Su aspecto irradiaba autoridad. Su mentón era fuerte, su nariz gruesa, roma y enérgica, sus labios firmes y sensuales al mismo tiempo, sus cejas inmensas y revueltas, rayas negras que brotaban de una frente maciza que podría haber impresionado a un Neandertal. Sus cabellos eran largos y desordenados. Tres anillos brillaban en sus dedos; uno era un giroscopio de platino y rubíes con incrustaciones de uranio 238 de un matiz apagado. Se vestía de forma severa y conservadora; prefería las telas gruesas y los cortes de aspecto casi medieval. En otras épocas podría haber desempeñado el papel de prelado mundano o el de primer ministro ambicioso; hubiese sido un hombre importante en cualquier corte de cualquier período. Era importante ahora. Y el precio que pagaba por esa importancia era la agitación de los viajes. Pronto aterrizaría en otro planeta desconocido, donde el aire tendría un olor desagradable, la gravedad sería un poco más fuerte de lo deseable y el color del sol, incorrecto. Boardman frunció el ceño. ¿Por qué demoraba tanto el aterrizaje?
Miró a Ned Rawlings. Veintidós o veintitrés años, algo así; era el retrato de la juventud ingenua, aunque Boardman sabía que Ned era lo suficientemente mayor como para haber aprendido más cosas de las que demostraba. Alto, convencionalmente guapo (sin ayuda de la cirugía estética), cabellos rubios, ojos azules, labios gruesos y móviles, dentadura perfecta. Era el hijo de un teórico de comunicaciones ya fallecido que había sido uno de los amigos más íntimos de Richard Muller. Boardman contaba con eso para facilitar las delicadas negociaciones que debía emprender.

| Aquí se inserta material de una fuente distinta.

(** The socket is connected to no run but [run_id]. *)
Lemma replay_spared run_id ws (backlog : list message) : ∀ during h w,
  usable ws w = true →
  (∀ r, r ≠ run_id → ws ∉ default (∅ : gset nat) (_conns h !! r)) →
  Forall (spares run_id) during →
  fst (fst (replay run_id ws backlog during h w)) = true
  ∧ ws_events ws (trace (snd (replay run_id ws backlog during h w)))
    = ws_events ws (trace w) ++ List.map (EvSend ws) backlog
  ∧ received ws (trace (snd (replay run_id ws backlog during h w)))
    = received ws (trace w) ++ backlog
  ∧ usable ws (snd (replay run_id ws backlog during h w)) = true
  ∧ _conns (snd (fst (replay run_id ws backlog during h w))) !! run_id
    = _conns h !! run_id.
Proof.
  induction backlog as [|m rest IH]; intros during h w Hu Hinv Hd.
  - simpl. by rewrite !app_nil_r.
  - cbn [replay]. rewrite ws_send_json_eq, Hu. cbn [negb].
    set (bs := List.hd [] during).
    set (w1 := emit [send_event ws m w] w).
    assert (spares run_id bs ∧ Forall (spares run_id) (List.tl during))
      as [Hbs Htl].
    { unfold bs. destruct during as [|x l]; simpl; [by split|].
      inversion Hd; by subst. }
    destruct (run_broadcasts_elsewhere ws bs h w1) as (He & Hr & Hu' & Hc).
    { intros b Hb. apply Hinv. by apply (spares_elem run_id bs). }
    destruct (run_broadcasts_spares run_id bs h w1 Hbs) as [Hconns _].
    destruct (run_broadcasts bs h w1) as [h2 w2] eqn:E. cbn [fst snd] in *.
    rewrite Hbs.
    destruct (IH (List.tl during) h2 w2) as (Hok & He2 & Hr2 & Hu2 & Hc2).
    { by rewrite Hu'. }
    { intros r Hr0 Hin. apply (Hinv r Hr0). by apply Hc. }
    { done. }
    split; [done|]. split; [|split; [|split]].
    + rewrite He2, He. unfold w1. simpl. rewrite ws_events_app.
      unfold send_event. rewrite Hu. simpl. unfold on_socket. simpl.
      rewrite Nat.eqb_refl. by rewrite <- app_assoc.
    + rewrite Hr2, Hr. unfold w1. simpl. rewrite received_app.
      unfold send_event. rewrite Hu. simpl. rewrite Nat.eqb_refl.
      by rewrite <- app_assoc.
    + done.
    + by rewrite Hc2.
Qed.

— ¿Se siente bien, Charles? — preguntó Rawlings.
— Viviré. Pronto habremos llegado.
— El aterrizaje parece tan lento, ¿verdad?
— Sólo falta un minuto — dijo Boardman. La cara del muchacho registraba apenas el impacto de las fuerzas que actuaban sobre ellos. Su mejilla izquierda estaba ligeramente estirada hacia abajo; eso era todo. Parecía increíble ver la insinuación de un rictus en aquel rostro resplandeciente.
— Allá vamos — murmuró Boardman, y volvió a cerrar los ojos.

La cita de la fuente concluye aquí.